Räsänen is not the only one to be denied entry into another country. She stands among other Christians and some Christian organisations who have recently had their travel clearances or visa stays refused, often without a clear reason.

Räsänen's refusal comes after Finland’s Supreme Court convicted her of "incitement against a group of people" in a booklet she had written in 2004 entitled "Male and Female He Created Them". The court handed her a fine for publishing and keeping a text that had "insulted homosexuals as a group". For more info on her case, see our previous CNE reports. Lutheran Bishop Juhana Pohjola, who was involved in the booklet’s publishing, had seen his travel authorisation to the UK denied as well.

The authorities cited a reason for their refusal: "We are satisfied that you have been convicted of a criminal offence in the UK or overseas within the last 12 months." He says he cannot appeal the decision unless he applies for a visa.

Unfortunately, the UK was not the only one to deny him access. He says to Christian Today that he had also been denied entry into Australia when authorities refused his eVisitor application.

Such decisions, he says, pose difficulties in his position within the church and as chairman of the International Lutheran Council. Not only that, but "it also labels me as a criminal whom many countries want to prevent from entering", he says in the report.

Outside of Europe, Kenneth Arthur West, an American Christian missionary, found himself denied access when he was re-entering Turkey after a US trip. Although he has lived in Turkey for over 30 years, he believes his refusal may have come from his involvement with a Christian church.

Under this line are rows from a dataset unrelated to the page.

Lemma sums_fold step l r done_ :
  sums_step step → (∀ kv, kv ∈ l → vers_ok kv.1 (vers_list kv.2)) → sums r done_ →
  total_bytes (done_ ++ bindings l) ≤ U64_MAX →
  sums (foldl (λ r (kv : list byte * Versions), foldl (λ r v, step r kv.1 v) r (vers_list kv.2)) r l)
    (done_ ++ bindings l).
Proof.
  intros Hstep. revert r done_. induction l as [|kv l IH]; intros r done_ Hl Hs Hroom; cbn [foldl].
  { by rewrite app_nil_r. }
  change (bindings (kv :: l)) with (vers_list kv.2 ++ bindings l) in *. rewrite app_assoc in *.
  apply IH; [set_solver| |done]. rewrite total_bytes_app in Hroom. pose proof (total_bytes_length (bindings l)).
  assert (∀ v, v ∈ vers_list kv.2 → user_key v.1 = kv.1) as Hu.
  { intros v Hv. eapply vo_user; [apply Hl; set_solver|done]. }
  assert (total_bytes (done_ ++ vers_list kv.2) ≤ U64_MAX) as Hr by lia. clear Hroom IH Hl.
  revert r done_ Hs Hr. generalize (vers_list kv.2) Hu. intros vs.
  induction vs as [|v vs IHv]; intros Hvs r done_ Hs Hr; cbn [foldl]; [by rewrite app_nil_r|].
  rewrite cons_middle, app_assoc in *. apply IHv; [set_solver| |done].
  apply Hstep; [apply Hvs; set_solver|done|]. rewrite total_bytes_app in Hr. pose proof (total_bytes_length vs). lia.
Qed.

Lemma sums_init : sums (mkRecount 0 0 [] 0 0) [].
Proof. split; [done|done|done|]. intros v Hv. by apply not_elem_of_nil in Hv. Qed.

(** ** Splitting the map *)

Lemma map_ok_filter (P : list byte * Versions → Prop) `{∀ x, Decision (P x)} m m' :
  map_ok m → map m' = filter P (map m) → map_ok m'.
Proof.
  intros [Hs Hv] Heq. split; rewrite Heq; [by apply om_sorted_filter|].
  intros uk vers [_ Hin]%list_elem_of_filter. by apply Hv.
Qed.

(** Filtering bindings by key filters versions by user key. *)
Lemma bindings_filter (p : list byte → bool) l :
  (∀ kv, kv ∈ l → vers_ok kv.1 (vers_list kv.2)) →
  bindings (filter (λ kv, p kv.1 = true) l) = filter (λ e : entry, p (user_key e.1) = true) (bindings l).
Proof.
  induction l as [|kv l IH]; intros Hl; [done|].
  change (bindings (kv :: l)) with (vers_list kv.2 ++ bindings l). rewrite filter_app, filter_cons.
  assert (∀ v, v ∈ vers_list kv.2 → user_key v.1 = kv.1) as Hu.
  { intros v Hv. eapply vo_user; [apply Hl; set_solver|done]. }
  rewrite <-IH by set_solver. destruct (decide (p kv.1 = true)) as [Hp|Hp].
  - change (bindings (kv :: filter (λ kv, p kv.1 = true) l))
      with (vers_list kv.2 ++ bindings (filter (λ kv, p kv.1 = true) l)).
    f_equal. rewrite (list_filter_ext_in _ (λ _, True)); [|intros v Hv; rewrite Hu by done; by split].
    generalize (vers_list kv.2). clear. intros vs. induction vs as [|x vs IH]; [done|].
    rewrite filter_cons_True by done. by rewrite <-IH.
  - rewrite (list_filter_ext_in _ (λ _, False) (vers_list kv.2)); [|intros v Hv; rewrite Hu by done; by split].
    generalize (vers_list kv.2). clear. intros vs. induction vs as [|x vs IH]; [done|].
    rewrite filter_cons_False by (by intros []). done.
Qed.

(** [f\0 ≤ k < f\1] are the keys that start with [f\0]. *)
Lemma family_window f uk :
  bytes_cmp uk (f ++ [x00]) ≠ Lt ∧ bytes_cmp uk (f ++ [x01]) = Lt ↔ ∃ rest, uk = f ++ x00 :: rest.
Proof.
  revert uk. induction f as [|x f IH]; intros uk; cbn [app].
  - destruct uk as [|b uk]; cbn [bytes_cmp].
    { split; [intros [Hn _]; by destruct Hn|intros [r Hr]; done]. }
    pose proof (b2Z_range b). change (b2Z x00) with 0. change (b2Z x01) with 1.
    destruct (Z.compare_spec (b2Z b) 0) as [E|E|E]; [| lia|].
    + rewrite E. assert (b = x00) as -> by (by apply b2Z_inj). split; [by exists uk|]. intros _.
      split; [by destruct uk|done].
    + split.
      * intros [_ Hlt]. destruct (Z.compare_spec (b2Z b) 1); [by destruct uk|lia|done].
      * intros [r [= -> _]]. done.
  - destruct uk as [|b uk]; cbn [bytes_cmp].
    { split; [intros [Hn _]; by destruct Hn|intros [r Hr]; done]. }
    destruct (Z.compare_spec (b2Z b) (b2Z x)) as [E|E|E].
    + apply b2Z_inj in E as ->. rewrite IH. split; [intros [r ->]; by exists r|intros [r [= ->]]; by exists r].
    + split; [intros [Hn _]; by destruct Hn|]. intros [r [= -> _]]. lia.
    + split; [by intros [_ ?]|]. intros [r [= -> _]]. lia.
Qed.

Lemma key_in_cf_family_window f uk :
  f ≠ DEFAULT → key_in_cf_family uk f = true ↔
    bytes_cmp uk (f ++ [x00]) ≠ Lt ∧ bytes_cmp uk (f ++ [x01]) = Lt.
Proof.
  intros Hf. rewrite family_window. unfold key_in_cf_family, starts_with.
  unfold bytes_eqb. rewrite bool_decide_eq_false_2 by done.
  rewrite !andb_true_iff, !bool_decide_eq_true, Nat.ltb_lt. split.
  - intros [[Hl Ht] Hn]. exists (drop (S (length f)) uk).
    apply (take_drop_middle uk) in Hn. rewrite Ht in Hn. by rewrite <-Hn at 1.
  - intros [r ->]. rewrite length_app, take_app_length, lookup_app_r, Nat.sub_diag by lia.
    cbn [length lookup list_lookup]. split_and!; [lia|done|done].
Qed.

(** A table without tail whose counters measure its map. *)
Lemma mem_ok_flat m :
  map_ok m → uniq (map_entries m) → tail m = [] → tail_idx m = [] → point_ord_btree m = [] →
  counts_ok m (map_entries m) → total_bytes (map_entries m) ≤ U64_MAX → mem_ok m.
Proof.
  intros Hmap Hu Ht Hi Hb Hc Hroom.
  assert (mem_entries m = map_entries m) as He by (unfold mem_entries; by rewrite Ht, app_nil_r).
  split; rewrite ?He; [done|done| | | |done|done].
  - rewrite Ht, Hi. apply idx_ok_nil.
  - rewrite Hb. apply cache_ok_nil.
  - rewrite Ht. intros v Hv. by apply not_elem_of_nil in Hv.
Qed.

Lemma move_span_fields pfx m taken :
  let '(m', taken') := move_span pfx (m, taken) in
  ∃ s s', m' = set_span m s (span_stale m) ∧ taken' = set_span taken s' (span_stale taken).
Proof.
  unfold move_span. destruct (om_get pfx (cf_span m)); [by eexists _, _|].
  exists (cf_span m), (cf_span taken). by destruct m, taken.
Qed.

Lemma mem_ok_span m s b : mem_ok m → mem_ok (set_span m s b) ∧ mem_entries (set_span m s b) = mem_entries m.
Proof. intros [[? ?] ? ? ? ? [? ? ?] ?]. split; [|done]. split; try done; by split. Qed.

Lemma recount_ok m :
  map_ok m → tail m = [] → uniq (map_entries m) → total_bytes (map_entries m) ≤ U64_MAX →
  mem_ok (recount m) ∧ mem_entries (recount m) = map_entries m.
Proof.
  intros Hmap Ht Hu Hroom. unfold recount. rewrite Ht. cbn [recount_tail].
  pose proof (sums_fold recount_step (map m) (mkRecount 0 0 [] 0 0) [] recount_step_sums) as Hs.
  destruct Hs as [Hb He Hr Hmax]; [intros [uk vers]; apply Hmap|apply sums_init|done|].
  set (r := foldl _ _ _) in *. cbn [app] in *. split.
  - apply mem_ok_flat; try done. by destruct Hmap.
  - unfold mem_entries. cbn [tail]. by rewrite app_nil_r.
Qed.

(** The two halves of a table split by user key. *)
Definition split_by (p : list byte → bool) (m rest taken : MemTable) : Prop :=
  mem_ok rest ∧ mem_ok taken ∧
  mem_entries rest ≡ₚ filter (λ e : entry, p (user_key e.1) ≠ true) (mem_entries m) ∧
  mem_entries taken ≡ₚ filter (λ e : entry, p (user_key e.1) = true) (mem_entries m).

Lemma bindings_filter_not (p : list byte → bool) l :
  (∀ kv, kv ∈ l → vers_ok kv.1 (vers_list kv.2)) →
  bindings (filter (λ kv, p kv.1 ≠ true) l) = filter (λ e : entry, p (user_key e.1) ≠ true) (bindings l).
Proof.
  intros Hl. rewrite (list_filter_iff _ (λ kv, negb (p kv.1) = true)).
  2:{ intros kv. by destruct (p kv.1). }
  rewrite (bindings_filter (λ k, negb (p k))) by done.
  apply list_filter_iff. intros e. by destruct (p _).
Qed.

Lemma filter_room (P : entry → Prop) `{∀ e, Decision (P e)} l :
  uniq l → total_bytes l ≤ U64_MAX → uniq (filter P l) ∧ total_bytes (filter P l) ≤ U64_MAX.
Proof.
  intros Hu Hroom. split.
  - eapply uniq_sub; [done|]. apply sublist_submseteq, sublist_filter.
  - rewrite (total_bytes_filter P) in Hroom. pose proof (total_bytes_length (filter (λ e, ¬ P e) l)). lia.
Qed.

Lemma take_family_general_ok m family :
  mem_ok m → tail m = [] →
  let p k := key_in_cf_family k family in
  split_by p m (recount (set_map m (filter (λ kv, p kv.1 ≠ true) (map m))))
               (recount (set_map mem_new (filter (λ kv, p kv.1 = true) (map m)))).
Proof.
  intros Hm Ht p. destruct Hm as [Hmap Hu _ _ _ _ Hroom].
  assert (mem_entries m = bindings (map m)) as He by (unfold mem_entries; by rewrite Ht, app_nil_r).
  rewrite He in Hu, Hroom.
  assert (∀ kv, kv ∈ map m → vers_ok kv.1 (vers_list kv.2)) as Hv by (intros [uk vers]; apply Hmap).
  set (r := filter (λ kv, p kv.1 ≠ true) (map m)). set (t := filter (λ kv, p kv.1 = true) (map m)).
  assert (map_entries (set_map m r) = filter (λ e : entry, p (user_key e.1) ≠ true) (bindings (map m))) as Hr
    by (by apply bindings_filter_not).
  assert (map_entries (set_map mem_new t) = filter (λ e : entry, p (user_key e.1) = true) (bindings (map m))) as Htk
    by (by apply bindings_filter).
  destruct (recount_ok (set_map m r)) as [H1 H2]; [by eapply (map_ok_filter _ m)|done| | |].
  { rewrite Hr. by apply filter_room. }
  { rewrite Hr. by apply filter_room. }
  destruct (recount_ok (set_map mem_new t)) as [H3 H4]; [by eapply (map_ok_filter _ m)|done| | |].
  { rewrite Htk. by apply filter_room. }
  { rewrite Htk. by apply filter_room. }
  unfold split_by. rewrite H2, H4, Hr, Htk, He. done.
Qed.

His case is part of a bigger crackdown by the Turkish government on Christian missionaries there. Alliance Defending Freedom International (ADF) has criticised Turkey for "misusing national security laws" in their expulsion of 200 Christian workers and their families over a five-year period, as reported by Stockholm Center for Freedom.

In Israel, some American Christian organisations have received cancelled visa applications and renewals from its government, especially over the last few years. Members of the groups, the Baptist Convention of Israel and the Christian Missionary Alliance and Assemblies of God, saw their A3 clergy visas refused.

These organisations were also given lengthy questionnaires regarding their religious beliefs, according to a report in Fox News. The International Christian Embassy in Jerusalem had also seen their visas "held up".

The cancellations, which were prompted by a "low-level clerk in Israel’s Interior Ministry", triggered a dispute that was enough to get the attention of the US ambassador to Israel, Mike Huckabee. Huckabee’s probe into the matter revealed that the Interior Ministry’s visa department decided to do their own investigations into each Christian organisation as to whether they should be seen as "religious institutions" and stay qualified for their visas.

Sources also told Fox News that the low-level clerk was "not particularly friendly toward Christian applicants" and that areas within the country’s Interior Ministry "are not sympathetic" and "don’t appreciate the relationship with the Christian world".

Late last year, Rev. Franklin Graham, son of the iconic American Evangelical Christian preacher Rev. Billy Graham, was denied a visa to India. He was supposed to participate in an event organised by the Kohima Baptist Pastors’ Fellowship. His refusal likely comes from previous comments about the Hindu religion that have circulated within Indian media.

According to a 2010 interview, he explained how the Hindu religion could never bring salvation: "No elephant with 100 arms can do anything for me. None of their 9,000 gods will lead me to salvation. We are deluding ourselves if we think that all we need to do is organise a big kumbaya ceremony, hold hands, and everything will be better in this world. It will not get better," Graham said, which was quoted in PIME AsiaNews.

The Indian government’s decision sparked backlash in Nagaland, one of the few regions in India that has a Christian majority. The Naga Students’ Federation declared the decision "selective and discriminatory" as well as "deeply offensive to the feelings of the Naga people", according to PIME AsiaNews.